_MATERIAL SUPPLIED_
Lemma votes_split vote l : votes vote true l + votes vote false l = length l.
Proof.
  unfold votes. induction l as [|s l IH]; [done|]. rewrite !filter_cons.
  destruct (vote s); [rewrite decide_True, decide_False by done|rewrite decide_False, decide_True by done];
    simpl; lia.
Qed.

Lemma votes_all vote v l : (∀ s, s ∈ l → vote s = v) → votes vote v l = length l ∧ votes vote (negb v) l = 0.
Proof.
  intros Hl. assert (votes vote v l = length l) as E.
  { unfold votes. induction l as [|s l IH]; [done|].
    rewrite filter_cons, decide_True by (apply Hl; by left). simpl. f_equal.
    apply IH. intros; apply Hl; by right. }
  split; [done|]. pose proof (votes_split vote l). destruct v; simpl; lia.
Qed.

Section two.
Context `{Sha256} (genesis : MembershipRegistry).
Abbreviation n := (Registry.len genesis).

(** The assumptions are symmetric in the two nodes. *)
Record network (o1 o2 : HashOrder) (B1 B2 : N) (g1 g2 : Hashgraph) : Prop := {
  nw_1 : history (H0 := o1) genesis B1 g1;
  nw_2 : history (H0 := o2) genesis B2 g2;
  nw_forks : no_forks g1 g2;
  nw_same : ∀ x, pair_same g1 g2 x;
}.

Lemma pair_same_sym g1 g2 x : pair_same g1 g2 x → pair_same g2 g1 x.
Proof. intros Hs r1 r2 H1 H2. destruct (Hs r2 r1 H2 H1). done. Qed.

Lemma network_sym o1 o2 B1 B2 g1 g2 : network o1 o2 B1 B2 g1 g2 → network o2 o1 B2 B1 g2 g1.
Proof.
  intros [H1 H2 Hf Hs]. split; [done..|by apply no_forks_sym|]. intros x. by apply pair_same_sym.
Qed.

Section counting.
Context (o1 o2 : HashOrder) (B1 B2 : N) (g1 g2 : Hashgraph) (Hn : network o1 o2 B1 B2 g1 g2).

Let Hr1 := hi_ready _ _ _ (nw_1 _ _ _ _ _ _ Hn).
Let Hr2 := hi_ready _ _ _ (nw_2 _ _ _ _ _ _ Hn).
Let Hd1 := hi_determined _ _ _ (nw_1 _ _ _ _ _ _ Hn).
Let Hd2 := hi_determined _ _ _ (nw_2 _ _ _ _ _ _ Hn).
Let Hsame := nw_same _ _ _ _ _ _ Hn.

Lemma witnesses_creator (o : HashOrder) B g k h1 h2 :
  history (H0 := o) genesis B g → h1 ∈ witnesses_of_round g k → h2 ∈ witnesses_of_round g k →
  creator_of g h1 = creator_of g h2 → h1 = h2.
Proof.
  intros Hh (r1 & H1 & W1 & K1)%(rd_listed _ (rdy_rounds _ _ (hi_ready _ _ _ Hh)))
    (r2 & H2 & W2 & K2)%(rd_listed _ (rdy_rounds _ _ (hi_ready _ _ _ Hh))).
  unfold creator_of. rewrite H1, H2. intros Hc. pose proof (hi_ready _ _ _ Hh) as Hr.
  apply (witness_same g g h1 h2 r1 r2); try done; [apply Hr..|apply Hh| |congruence].
  intros x q1 q2 Q1 Q2. assert (q1 = q2) as -> by congruence. done.
Qed.

Lemma witnesses_creator_cross k h1 h2 :
  h1 ∈ witnesses_of_round g1 k → h2 ∈ witnesses_of_round g2 k →
  creator_of g1 h1 = creator_of g2 h2 → h1 = h2.
Proof.
  intros (r1 & H1 & W1 & K1)%(rd_listed _ (rdy_rounds _ _ Hr1))
    (r2 & H2 & W2 & K2)%(rd_listed _ (rdy_rounds _ _ Hr2)).
  unfold creator_of. rewrite H1, H2. intros Hc.
  apply (witness_same g1 g2 h1 h2 r1 r2); try done; [apply Hr1|apply Hr2|apply Hr1|apply Hr2|apply Hn|congruence].
Qed.

Lemma witness_member (o : HashOrder) B g k h :
  history (H0 := o) genesis B g → h ∈ witnesses_of_round g k →
  creator_of g h ∈ dom (member_index (new genesis)).
Proof.
  intros Hh (r & Hg & _)%(rd_listed _ (rdy_rounds _ _ (hi_ready _ _ _ Hh))).
  unfold creator_of. rewrite Hg, <- (dt_index _ _ (hi_determined _ _ _ Hh)). apply elem_of_dom.
  apply (rw_creator _ _ _ (wf_record _ (rdy_graph _ _ (hi_ready _ _ _ Hh)) _ _ Hg)).
Qed.

(** Witnesses of one round over both nodes: at most one per member. *)
Lemma union_bound k (Q1 Q2 : list EventHash) :
  NoDup Q1 → NoDup Q2 → (∀ q, q ∈ Q1 → q ∈ witnesses_of_round g1 k) →
  (∀ q, q ∈ Q2 → q ∈ witnesses_of_round g2 k) →
  length Q1 + length (filter (λ q, q ∉ Q1) Q2) ≤ n.
Proof.
  intros Hnd1 Hnd2 HQ1 HQ2. set (R := filter _ Q2).
  assert (∀ q, q ∈ R → q ∉ Q1 ∧ q ∈ witnesses_of_round g2 k) as HR
    by (intros q [? ?]%list_elem_of_filter; auto).
  assert (NoDup ((creator_of g1 <$> Q1) ++ (creator_of g2 <$> R))) as Hnd.
  { apply NoDup_app. split_and!.
    - apply NoDup_fmap_2_strong; [|done]. intros x y Hx Hy. eapply (witnesses_creator o1); [apply Hn|auto..].
    - intros c (x & -> & Hx)%list_elem_of_fmap (y & Hc & Hy)%list_elem_of_fmap.
      destruct (HR y Hy) as [Hny Hwy]. apply Hny.
      by rewrite <- (witnesses_creator_cross k x y (HQ1 x Hx) Hwy Hc).
    - apply NoDup_fmap_2_strong; [|by apply NoDup_filter]. intros x y Hx Hy.
      eapply (witnesses_creator o2); [apply Hn|by apply HR..]. }
  rewrite <- (length_fmap (creator_of g1) Q1), <- (length_fmap (creator_of g2) R), <- length_app.
  rewrite <- (size_list_to_set (C := gset NodeId) _ Hnd).
  etrans; [|apply (static_size (H0 := o1) genesis g1 Hd1)]. apply subseteq_size. intros c.
  rewrite elem_of_list_to_set, elem_of_app, (dt_index _ _ Hd1). intros [Hc|Hc].
  - apply list_elem_of_fmap in Hc as (x & -> & Hx). eapply (witness_member o1); [apply Hn|auto].
  - apply list_elem_of_fmap in Hc as (x & -> & Hx). eapply (witness_member o2); [apply Hn|by apply HR].
Qed.
End counting.

(** ** Fame agrees *)

Section fame.
Context (o1 o2 : HashOrder) (B1 B2 : N) (g1 g2 : Hashgraph) (Hn : network o1 o2 B1 B2 g1 g2).
Context (w : EventHash) (Hw : both g1 g2 w).

Let Hr1 := hi_ready _ _ _ (nw_1 _ _ _ _ _ _ Hn).
Let Hr2 := hi_ready _ _ _ (nw_2 _ _ _ _ _ _ Hn).
Let Hd1 := hi_determined _ _ _ (nw_1 _ _ _ _ _ _ Hn).
Let Hd2 := hi_determined _ _ _ (nw_2 _ _ _ _ _ _ Hn).
Let Hsame := nw_same _ _ _ _ _ _ Hn.

Abbreviation vote1 y := (virtual_vote (H := o1) g1 y w).
Abbreviation vote2 y := (virtual_vote (H := o2) g2 y w).

Lemma votes_same y : is_Some (get g1 y) → is_Some (get g2 y) → vote1 y = vote2 y.
Proof.
  intros H1 H2. by apply (pairs_vote o1 o2 genesis g1 g2 B1 B2 Hd1 Hd2 Hr1 Hr2 Hsame).
Qed.

Lemma listed_stored (o : HashOrder) B g k q :
  history (H0 := o) genesis B g → q ∈ witnesses_of_round g k → is_Some (get g q).
Proof. intros Hh (r & ? & _)%(rd_listed _ (rdy_rounds _ _ (hi_ready _ _ _ Hh))). by eexists. Qed.

(** The quorum behind a decision. *)
Lemma backed_quorum (o : HashOrder) B g v k :
  history (H0 := o) genesis B g → backed (H := o) g w v k →
  ∃ Q, NoDup Q ∧ (∀ q, q ∈ Q → q ∈ witnesses_of_round g k ∧ virtual_vote (H := o) g q w = v) ∧
    n * 2 < length Q * 3.
Proof.
  intros Hh (Q & Hnd & HQ & Hm). exists Q. split_and!; [done..|].
  rewrite (static_members_at (H0 := o) genesis g (hi_determined _ _ _ Hh)) in Hm by lia.
  by apply supermajority_spec.
Qed.

(** Two quorums of one round share a voter. *)
Lemma backed_same_round k v1 v2 :
  backed (H := o1) g1 w v1 k → backed (H := o2) g2 w v2 k → v1 = v2.
Proof.
  intros (Q1 & Hnd1 & HQ1 & Hq1)%(backed_quorum o1 B1); [|apply Hn].
  intros (Q2 & Hnd2 & HQ2 & Hq2)%(backed_quorum o2 B2); [|apply Hn].
  pose proof (union_bound o1 o2 B1 B2 g1 g2 Hn k Q1 Q2 Hnd1 Hnd2 (λ q Hq, proj1 (HQ1 q Hq))
    (λ q Hq, proj1 (HQ2 q Hq))) as Hb.
  assert (∃ q, q ∈ Q1 ∧ q ∈ Q2) as (q & HA & HB).
  { destruct (decide (Exists (λ q, q ∈ Q1) Q2)) as [(q & ? & ?)%Exists_exists|Hno]; [by exists q|].
    rewrite <- Forall_Exists_neg in Hno. rewrite Forall_forall in Hno.
    assert (filter (λ q, q ∉ Q1) Q2 = Q2) as E.
    { clear -Hno. induction Q2 as [|q Q2 IH]; [done|].
      rewrite filter_cons, decide_True by (apply Hno; by left). f_equal. apply IH.
      intros; apply Hno; by right. }
    rewrite E in Hb. lia. }
  destruct (HQ1 q HA) as [W1 <-], (HQ2 q HB) as [W2 <-].
  apply votes_same; [eapply (listed_stored o1); [apply Hn|done]|eapply (listed_stored o2); [apply Hn|done]].
Qed.

Lemma strong_set_quorum k y :
  y ∈ witnesses_of_round g2 (k + 1) → (1 ≤ k)%N →
  NoDup (strong_set (H := o2) g2 y) ∧ n * 2 < length (strong_set (H := o2) g2 y) * 3 ∧
  ∀ s, s ∈ strong_set (H := o2) g2 y → s ∈ witnesses_of_round g2 k.
Proof.
  intros (r & Hy & _ & Hrd)%(rd_listed _ (rdy_rounds _ _ Hr2)) Hk. split_and!.
  - apply NoDup_filter, Hr2.
  - eapply (strong_quorum (H0 := o2) genesis g2 Hd2 B2 Hr2); [apply Hn|exact Hy|lia].
  - intros s [_ Hs]%list_elem_of_filter. unfold round_of in Hs. rewrite Hy, Hrd in Hs.
    by replace (k + 1 - 1)%N with k in Hs by lia.
Qed.

Lemma vote_next k y :
  y ∈ witnesses_of_round g2 (k + 1) → (round_of g2 w < k)%N →
  vote2 y = outcome g2 (N.to_nat (k + 1 - round_of g2 w)) y
    (votes (λ s, vote2 s) true (strong_set (H := o2) g2 y))
    (votes (λ s, vote2 s) false (strong_set (H := o2) g2 y)) ∧
  members_at g2 (round_of g2 y) = n.
Proof.
  intros (r & Hy & _ & Hrd)%(rd_listed _ (rdy_rounds _ _ Hr2)) Hk.
  destruct Hw as [_ [rw Hrw]]. unfold round_of in Hk. rewrite Hrw in Hk.
  rewrite (virtual_vote_tally g2 (rdy_rounds _ _ Hr2) y w r rw Hy Hrw) by lia.
  unfold distance, round_of. rewrite Hy, Hrw, Hrd. split; [done|].
  apply (static_members_at (H0 := o2) genesis g2 Hd2). lia.
Qed.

_WHAT TO PRODUCE_
Return exactly, and only, the lines above starting at the line that contains "assert (∀ q, q" and ending at the line that contains "End counting.".

_YOUR RESPONSE_
  assert (∀ q, q ∈ R → q ∉ Q1 ∧ q ∈ witnesses_of_round g2 k) as HR
    by (intros q [? ?]%list_elem_of_filter; auto).
  assert (NoDup ((creator_of g1 <$> Q1) ++ (creator_of g2 <$> R))) as Hnd.
  { apply NoDup_app. split_and!.
    - apply NoDup_fmap_2_strong; [|done]. intros x y Hx Hy. eapply (witnesses_creator o1); [apply Hn|auto..].
    - intros c (x & -> & Hx)%list_elem_of_fmap (y & Hc & Hy)%list_elem_of_fmap.
      destruct (HR y Hy) as [Hny Hwy]. apply Hny.
      by rewrite <- (witnesses_creator_cross k x y (HQ1 x Hx) Hwy Hc).
    - apply NoDup_fmap_2_strong; [|by apply NoDup_filter]. intros x y Hx Hy.
      eapply (witnesses_creator o2); [apply Hn|by apply HR..]. }
  rewrite <- (length_fmap (creator_of g1) Q1), <- (length_fmap (creator_of g2) R), <- length_app.
  rewrite <- (size_list_to_set (C := gset NodeId) _ Hnd).
  etrans; [|apply (static_size (H0 := o1) genesis g1 Hd1)]. apply subseteq_size. intros c.
  rewrite elem_of_list_to_set, elem_of_app, (dt_index _ _ Hd1). intros [Hc|Hc].
  - apply list_elem_of_fmap in Hc as (x & -> & Hx). eapply (witness_member o1); [apply Hn|auto].
  - apply list_elem_of_fmap in Hc as (x & -> & Hx). eapply (witness_member o2); [apply Hn|by apply HR].
Qed.
End counting.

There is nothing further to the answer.